Opinião

As perdas não são apenas financeiras

Washington Novaes
Nas últimas semanas, o noticiário fartou-se de anunciar perdas na casa dos trilhões de dólares com a crise financeira global, num mercado que se estimou em mais de US$ 500 trilhões. Nesse megacontexto, passou quase despercebido um estudo da Organização Mundial para a Alimentação e a Agricultura (FAO/ONU) e do Banco Mundial que situa em US$ 2 trilhões (equivalentes ao produto bruto anual da Itália ou mais de 1,5 PIB anual brasileiro) os prejuízos provocados pela sobrepesca e pelas aqüiculturas no planeta, decorrentes do esgotamento dos estoques pesqueiros e prejuízos para o meio ambiente e os recursos naturais.

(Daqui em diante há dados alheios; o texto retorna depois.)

(** [hsv_to_grb] of [esp32s3_onboard_LED.c].  The arguments arrive
    through [uint16_t] and [uint8_t] parameters; the three bytes stored
    through [grb] are returned in index order, [None] when one of the
    stores has no defined value. *)
Definition hsv_to_grb (h s v : Z) : option (list Z) :=
  let h := CInt.to_uint16 h in
  let s := CInt.to_uint8 s in
  let v := CInt.to_uint8 v in
  let h := CInt.to_uint16 (Z.rem h 360) in
  let S := fdiv (float_of_int s) (float_of_int 100) in
  let V := fdiv (float_of_int v) (float_of_int 100) in
  let C := fmul V S in
  let X := float_of_double
             (dmul (double_of_float C)
                (dsub (double_of_int 1)
                   (fabs (dsub (fmod (double_of_float
                                        (fdiv (float_of_int h) (float_of_int 60)))
                                  (double_of_int 2))
                            (double_of_int 1))))) in
  let m := fsub V C in
  let '(r, g, b) := select_rgb h C X in
  match uint8_of_float (fmul (fadd g m) (float_of_int 255)) with
  | None => None
  | Some grb0 =>
    match uint8_of_float (fmul (fadd r m) (float_of_int 255)) with
    | None => None
    | Some grb1 =>
      match uint8_of_float (fmul (fadd b m) (float_of_int 255)) with
      | None => None
      | Some grb2 => Some [grb0; grb1; grb2]
      end
    end
  end.

End Onboard.
(** The user segment is not empty and has no slash; the identifier is not
    empty and made of decimal digits. *)
Definition well_formed (u : post_url) : bool :=
  nonempty (user u) && forallb not_slash (user u)
  && nonempty (digits u) && forallb Unicode.is_decimal (digits u).

Definition post_url_shape (s : pystr) : Prop :=
  exists u, well_formed u = true /\ s = render u.

Definition begins_with_post_url (s : pystr) : Prop :=
  exists u trailing, well_formed u = true /\ s = render u ++ trailing.

(** The words a regular expression denotes, whatever the order in which a
    matcher tries them. *)
Fixpoint lang (r : regex) (w : pystr) : Prop :=
  match r with
  | Eps => w = []
  | Chr c => w = [c]
  | Cat r1 r2 => exists w1 w2, w = w1 ++ w2 /\ lang r1 w1 /\ lang r2 w2
  | Alt r1 r2 => lang r1 w \/ lang r2 w
  | Opt r1 => w = [] \/ lang r1 w
  | Plus cls => w <> [] /\ forallb cls w = true
  | Group r1 => lang r1 w
  end.

(** ** Invariants of the session *)

Definition FLAG : string := "password_correct".

(** The flag is absent or a boolean. *)
Definition flag_ok (s : gmap string pyval) : Prop :=
  s !! FLAG = None \/ exists b, s !! FLAG = Some (VBool b).

(** An action on the posting API was taken with the flag set. *)
Definition entry_ok (en : entry) : Prop :=
  api_event (what en) = true -> session_then en !! FLAG = Some (VBool true).

Definition gated (w : world) : Prop :=
  flag_ok (session_state w) /\ Forall entry_ok (log w).

Definition unlocked (w : world) : Prop :=
  gated w /\ session_state w !! FLAG = Some (VBool true).

(** No action on the posting API is in the log. *)
Definition api_free (w : world) : Prop :=
  Forall (fun en => api_event (what en) = false) (log w).

(** ** Hoare triples for the monad *)

(** From a world in [P], [m] returns a value and a world in [Q], or raises
    and leaves a world in [R]. *)
Definition triple {A} (P : world -> Prop) (m : M A)
    (Q : A -> world -> Prop) (R : world -> Prop) : Prop :=
  forall w, P w ->
    match m w with
    | (Ok a, w') => Q a w'
    | (Raise _, w') => R w'
    end.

A notícia provavelmente continuará debaixo do tapete por aqui, onde os altos escalões não costumam dar satisfações à sociedade quando algum estudo põe em xeque os postulados vigentes de desenvolvimento econômico acelerado e a qualquer preço. Não será diferente no caso da pesca, em que se planeja dobrar a atual produção até 2015 e se estão licitando 5,5 milhões de hectares para projetos de aqüiculturas em terra e no mar, embora os cientistas venham reiteradamente alertando que 80% das espécies economicamente exploradas no País "estão ameaçadas pela sobrepesca" (O Globo, 8/10), que é grave a situação na área da pesca da sardinha e que as aqüiculturas no mundo se estão inviabilizando rapidamente, porque consomem mais insumos do que produzem pescado, além de provocarem graves danos para o meio ambiente.

No âmbito específico das aqüiculturas, uma reunião do Comitê de Pesca da FAO, no início deste mês, no Chile, diagnosticou que elas estão "numa encruzilhada" - não só não conseguem atender à parcela crescente que lhes cabe na demanda mundial de pescado (era de 6% na década de 1970, já está em 51,6% dos 110,4 milhões de toneladas/ano atuais, ou 57,07 milhões de toneladas), como geram numerosos problemas ambientais e afastam cada vez mais do mercado os pequenos produtores. A pesca tradicional nos oceanos, diz o estudo, chegou a um limite, com 50% dos estoques pesqueiros esgotados e 25% explorados além da capacidade de reposição. Para atender à demanda projetada para 2030 - acréscimo de 28,8 milhões de toneladas/ano, decorrentes principalmente do aumento da população mundial para mais de 8 bilhões de pessoas e do crescimento do consumo per capita (hoje em 16,7 quilos/ano por pessoa) -, as aqüiculturas teriam de se expandir muito. Mas o seu crescimento está declinando: foi de 11,8% na década 1985-1995, caiu para 7,1% na década seguinte e para 6,1% em 2004. Ainda assim, as aqüiculturas têm uma competição crescente com a avicultura e a pecuária pelo uso de farinha e óleo de pescado, usados na alimentação de peixes. Isso faz parte do quadro de insustentabilidade, em que para produzir um quilo de pescado pode ser necessário o consumo de pelo menos o dobro de insumos alimentares - sem falar nos danos para a biodiversidade aquática, na perda de mangues, no despejo de matéria orgânica, no uso excessivo de antibióticos.